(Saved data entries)
--- --- ---

(** A run of digits after an optional sign. *)
Lemma strtod_digits (neg : bool) k n :
  (0 < k)%nat -> 0 <= n < 10 ^ Z.of_nat k ->
  strtod ((if neg then [chr "-"] else []) ++ dec_digits k n)
  = (scale10 neg n 0, (length (if neg then [chr "-"] else []) + k)%nat).
Proof.
  intros Hk Hn. set (pre := if neg then [chr "-"] else []).
  pose proof (dec_digits_are_digits k n) as Hd.
  assert (exists c t, dec_digits k n = c :: t /\ is_digit c = true) as (c & t & Ec & Hc).
  { pose proof (length_dec_digits k n). destruct (dec_digits k n) as [|c t]; [cbn in *; lia|].
    apply Forall_cons in Hd as [Hc _]. eauto. }
  assert (sign (pre ++ dec_digits k n) = (neg, length pre)) as Hsign.
  { unfold pre. destruct neg; [reflexivity|]. rewrite Ec. cbn.
    destruct (digit_not_sign c Hc) as [-> ->]. reflexivity. }
  unfold strtod. rewrite Hsign, drop_app_length.
  assert (digits (dec_digits k n) = dec_digits k n) as Edig.
  { rewrite <- (app_nil_r (dec_digits k n)) at 1. apply digits_all; [exact Hd|]. left. reflexivity. }
  rewrite Edig. replace (drop (length pre + length (dec_digits k n)) (pre ++ dec_digits k n)) with (@nil Z)
    by (symmetry; apply drop_ge; rewrite length_app; lia).
  cbn [length]. rewrite app_nil_r, bool_decide_false by (rewrite Ec; discriminate).
  rewrite !Nat.add_0_r, drop_ge by (rewrite length_app; lia). cbn [exponent fst snd].
  rewrite decimal_dec_digits, Z.mod_small by lia. rewrite length_dec_digits. cbn.
  rewrite Nat.add_0_r. reflexivity.
Qed.

Lemma strtod_int_text n :
  - max15 < n < max15 -> strtod (int_text n) = (Double.of_Z n, length (int_text n)).
Proof.
  intros Hn. unfold int_text. destruct (Z.ltb_spec n 0) as [H|H].
  - destruct (nat_text_spec (- n)) as (k & -> & Hk & Hlt); [lia|].
    pose proof (strtod_digits true k (- n) ltac:(lia) ltac:(lia)) as Hs. cbn [app length] in Hs.
    rewrite Hs. cbn [length]. rewrite length_dec_digits. f_equal. unfold scale10.
    replace (- n =? 0) with false by (symmetry; apply Z.eqb_neq; lia). cbn [Z.leb Z.compare].
    rewrite Z.pow_0_r. replace (-1 * (- n * 1)) with n by lia. destruct n; try lia. reflexivity.
  - destruct (nat_text_spec n) as (k & -> & Hk & Hlt); [lia|].
    pose proof (strtod_digits false k n ltac:(lia) ltac:(lia)) as Hs. cbn [app length] in Hs.
    rewrite Hs, length_dec_digits. f_equal. unfold scale10.
    destruct (Z.eqb_spec n 0) as [->|]; [reflexivity|]. cbn [Z.leb Z.compare].
    rewrite Z.pow_0_r. replace (1 * (n * 1)) with n by lia. reflexivity.
Qed.

Lemma length_int_text n : - max15 < n < max15 -> (1 <= length (int_text n) <= 16)%nat.
Proof.
  intros Hn. unfold int_text. destruct (Z.ltb_spec n 0).
  - destruct (nat_text_spec (- n)) as (k & -> & Hk & _); [lia|]. cbn. rewrite length_dec_digits. lia.
  - destruct (nat_text_spec n) as (k & -> & Hk & _); [lia|]. rewrite length_dec_digits. lia.
Qed.

(** ** The test for the second attempt *)

Lemma SFabs_of_Z n : - max15 < n < max15 -> n <> 0 ->
  exists m e, SFabs (Double.of_Z n) = S754_finite false m e /\ -52 <= e <= 0 /\ 2 ^ 52 <= Zpos m < 2 ^ 53.
Proof.
  intros Hn H0. pose proof max15_lt. destruct (Z.ltb_spec n 0).
  - rewrite <- (Z.opp_involutive n), of_Z_opp by lia.
    destruct (Double.of_Z_exact (- n)) as (m & e & -> & Hm & He & _); [lia|]. exists m, e. auto.
  - destruct (Double.of_Z_exact n) as (m & e & -> & Hm & He & _); [lia|]. exists m, e. auto.
Qed.

Lemma SFsub_self s m e : SFsub Double.prec Double.emax (S754_finite s m e) (S754_finite s m e) = S754_zero false.
Proof.
  unfold SFsub. rewrite Z.min_id. set (x := cond_Zopp s _). rewrite Z.sub_diag. reflexivity.
Qed.

Lemma compare_double_refl n :
  - max15 < n < max15 -> compare_double (Double.of_Z n) (Double.of_Z n) = true.
Proof.
  intros Hn. destruct (Z.eq_dec n 0) as [->|H0]; [reflexivity|].
  destruct (SFabs_of_Z n Hn H0) as (m & e & Ea & He & Hm). unfold compare_double. rewrite Ea.
  assert (SFsub Double.prec Double.emax (Double.of_Z n) (Double.of_Z n) = S754_zero false) as ->.
  { destruct (Double.of_Z n); try discriminate Ea. apply SFsub_self. }
  destruct (SFltb _ _);
  (unfold Double.mul, DBL_EPSILON, SFmul; cbn [xorb];
   destruct (Double.binary_round_aux_spec (m * 4503599627370496) (e + -104) loc_Exact) as (mm & ee & -> & _);
   [lia| |reflexivity];
   assert (Zpos (digits2_pos (m * 4503599627370496)) <= 106) by (apply Double.digits2_pos_le; lia); lia).
Qed.

(** An integer of at most 15 digits is printed as its decimal text. *)
Lemma number_text_int n : - max15 < n < max15 -> number_text (Double.of_Z n) = int_text n.
Proof.
  intros Hn. unfold number_text.
  replace (is_nan_or_inf (Double.of_Z n)) with false.
  2:{ destruct (Z.eq_dec n 0) as [->|H0]; [reflexivity|].
      destruct (SFabs_of_Z n Hn H0) as (m & e & Ea & _). destruct (Double.of_Z n); try discriminate Ea.
      reflexivity. }
  rewrite format_int_text, strtod_int_text, compare_double_refl by exact Hn.
  pose proof (length_int_text n Hn). destruct (Nat.eqb_spec (length (int_text n)) 0); [lia|reflexivity].
Qed.

(** ** Conversion to [int] *)

(** Full mantissas compare like the numbers. *)
Lemma compare_full m e m' e' :
  2 ^ 52 <= Zpos m < 2 ^ 53 -> 2 ^ 52 <= Zpos m' < 2 ^ 53 -> -52 <= e <= 0 -> -52 <= e' <= 0 ->
  SFleb (S754_finite false m e) (S754_finite false m' e')
  = (Zpos m * 2 ^ (e + 52) <=? Zpos m' * 2 ^ (e' + 52)).
Proof.
  intros Hm Hm' He He'. unfold SFleb, SFcompare.
  change (PosDef.Pos.compare_cont Eq m m') with (m ?= m')%positive.
  destruct (Z.compare_spec e e') as [->|H|H].
  - destruct (Pos.compare_spec m m') as [->|H|H]; symmetry.
    + apply Z.leb_le. lia.
    + apply Z.leb_le. apply Z.mul_le_mono_nonneg_r; [apply Z.pow_nonneg; lia|lia].
    + apply Z.leb_gt. apply Z.mul_lt_mono_pos_r; [apply Z.pow_pos_nonneg; lia|lia].
  - symmetry. apply Z.leb_le. replace (e' + 52) with (e' - e + (e + 52)) by lia.
    rewrite (Z.pow_add_r 2 (e' - e)), Z.mul_assoc by lia. apply Z.mul_le_mono_nonneg_r; [apply Z.pow_nonneg; lia|].
    assert (2 ^ 1 <= 2 ^ (e' - e)) by (apply Z.pow_le_mono_r; lia). nia.
  - symmetry. apply Z.leb_gt. replace (e + 52) with (e - e' + (e' + 52)) by lia.
    rewrite (Z.pow_add_r 2 (e - e')), Z.mul_assoc by lia. apply Z.mul_lt_mono_pos_r; [apply Z.pow_pos_nonneg; lia|].
    assert (2 ^ 1 <= 2 ^ (e - e')) by (apply Z.pow_le_mono_r; lia). nia.
Qed.

Lemma SFleb_of_Z a b : 1 <= a < 2 ^ 53 -> 1 <= b < 2 ^ 53 -> SFleb (Double.of_Z a) (Double.of_Z b) = (a <=? b).
Proof.
  intros Ha Hb. destruct (Double.of_Z_exact a Ha) as (m & e & -> & Hm & He & E).
  destruct (Double.of_Z_exact b Hb) as (m' & e' & -> & Hm' & He' & E').
  rewrite compare_full, E, E', <- !Z.mul_assoc, <- !Z.pow_add_r by lia.
  replace (- e + (e + 52)) with 52 by lia. replace (- e' + (e' + 52)) with 52 by lia.
  destruct (Z.leb_spec a b); [apply Z.leb_le|apply Z.leb_gt]; nia.
Qed.

Lemma trunc_of_Z n : 1 <= n < 2 ^ 53 -> Double.trunc (Double.of_Z n) = Some n.
Proof.
  intros Hn. destruct (Double.of_Z_exact n Hn) as (m & e & -> & _ & He & E). cbn [Double.trunc].
  destruct (Z.leb_spec 0 e).
  - replace e with 0 in * by lia. f_equal. rewrite E, Z.pow_0_r. lia.
  - f_equal. rewrite E, Z.div_mul; [reflexivity|]. apply Z.pow_nonzero; lia.
Qed.

Lemma SFleb_opp m e m' e' :
  SFleb (S754_finite true m e) (S754_finite true m' e') = SFleb (S754_finite false m' e') (S754_finite false m e).
Proof.
  unfold SFleb, SFcompare. change (PosDef.Pos.compare_cont Eq m m') with (m ?= m')%positive.
  change (PosDef.Pos.compare_cont Eq m' m) with (m' ?= m)%positive. rewrite (Z.compare_antisym e' e).
  destruct (Z.compare e' e); cbn; try reflexivity.
  rewrite (Pos.compare_antisym m' m). destruct (Pos.compare m' m); reflexivity.
Qed.

(** Out of range, the conversion takes the nearest [int]. *)
Definition clamp (n : Z) : Z := Z.max INT_MIN (Z.min INT_MAX n).

Lemma saturate_negative n : 1 <= n < 2 ^ 53 -> saturate (Double.of_Z (- n)) = clamp (- n).
Proof.
  intros Hn. rewrite of_Z_opp by lia. pose proof (trunc_of_Z n Hn) as Ht.
  pose proof (SFleb_of_Z (2 ^ 31) n ltac:(lia) Hn) as Hle.
  assert (Double.of_Z INT_MIN = SFopp (Double.of_Z (2 ^ 31))) as Emin by (apply (of_Z_opp (2 ^ 31)); lia).
  unfold saturate, clamp. rewrite Emin.
  destruct (Double.of_Z_exact n Hn) as (m & e & Em & _). destruct (Double.of_Z_exact (2 ^ 31)) as (m' & e' & Em' & _); [lia|].
  rewrite Em, Em' in *. cbn [SFopp negb] in *. rewrite SFleb_opp, Hle.
  assert (SFleb (Double.of_Z INT_MAX) (S754_finite true m e) = false) as -> by reflexivity.
  change INT_MIN with (- 2 ^ 31). change INT_MAX with (2 ^ 31 - 1).
  destruct (Z.leb_spec (2 ^ 31) n); [lia|].
  cbn [Double.trunc] in *. injection Ht as ->. lia.
Qed.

--- --- ---

> Aim of the exercise: Taking the entries above, restate exactly those lines that fall between the line with "rewrite (Z.pow_add_r 2 (e'" and the line with "(** Out of range, the", keeping both of those lines too.

> Result below:
    rewrite (Z.pow_add_r 2 (e' - e)), Z.mul_assoc by lia. apply Z.mul_le_mono_nonneg_r; [apply Z.pow_nonneg; lia|].
    assert (2 ^ 1 <= 2 ^ (e' - e)) by (apply Z.pow_le_mono_r; lia). nia.
  - symmetry. apply Z.leb_gt. replace (e + 52) with (e - e' + (e' + 52)) by lia.
    rewrite (Z.pow_add_r 2 (e - e')), Z.mul_assoc by lia. apply Z.mul_lt_mono_pos_r; [apply Z.pow_pos_nonneg; lia|].
    assert (2 ^ 1 <= 2 ^ (e - e')) by (apply Z.pow_le_mono_r; lia). nia.
Qed.

Lemma SFleb_of_Z a b : 1 <= a < 2 ^ 53 -> 1 <= b < 2 ^ 53 -> SFleb (Double.of_Z a) (Double.of_Z b) = (a <=? b).
Proof.
  intros Ha Hb. destruct (Double.of_Z_exact a Ha) as (m & e & -> & Hm & He & E).
  destruct (Double.of_Z_exact b Hb) as (m' & e' & -> & Hm' & He' & E').
  rewrite compare_full, E, E', <- !Z.mul_assoc, <- !Z.pow_add_r by lia.
  replace (- e + (e + 52)) with 52 by lia. replace (- e' + (e' + 52)) with 52 by lia.
  destruct (Z.leb_spec a b); [apply Z.leb_le|apply Z.leb_gt]; nia.
Qed.

Lemma trunc_of_Z n : 1 <= n < 2 ^ 53 -> Double.trunc (Double.of_Z n) = Some n.
Proof.
  intros Hn. destruct (Double.of_Z_exact n Hn) as (m & e & -> & _ & He & E). cbn [Double.trunc].
  destruct (Z.leb_spec 0 e).
  - replace e with 0 in * by lia. f_equal. rewrite E, Z.pow_0_r. lia.
  - f_equal. rewrite E, Z.div_mul; [reflexivity|]. apply Z.pow_nonzero; lia.
Qed.

Lemma SFleb_opp m e m' e' :
  SFleb (S754_finite true m e) (S754_finite true m' e') = SFleb (S754_finite false m' e') (S754_finite false m e).
Proof.
  unfold SFleb, SFcompare. change (PosDef.Pos.compare_cont Eq m m') with (m ?= m')%positive.
  change (PosDef.Pos.compare_cont Eq m' m) with (m' ?= m)%positive. rewrite (Z.compare_antisym e' e).
  destruct (Z.compare e' e); cbn; try reflexivity.
  rewrite (Pos.compare_antisym m' m). destruct (Pos.compare m' m); reflexivity.
Qed.

(** Out of range, the conversion takes the nearest [int]. *)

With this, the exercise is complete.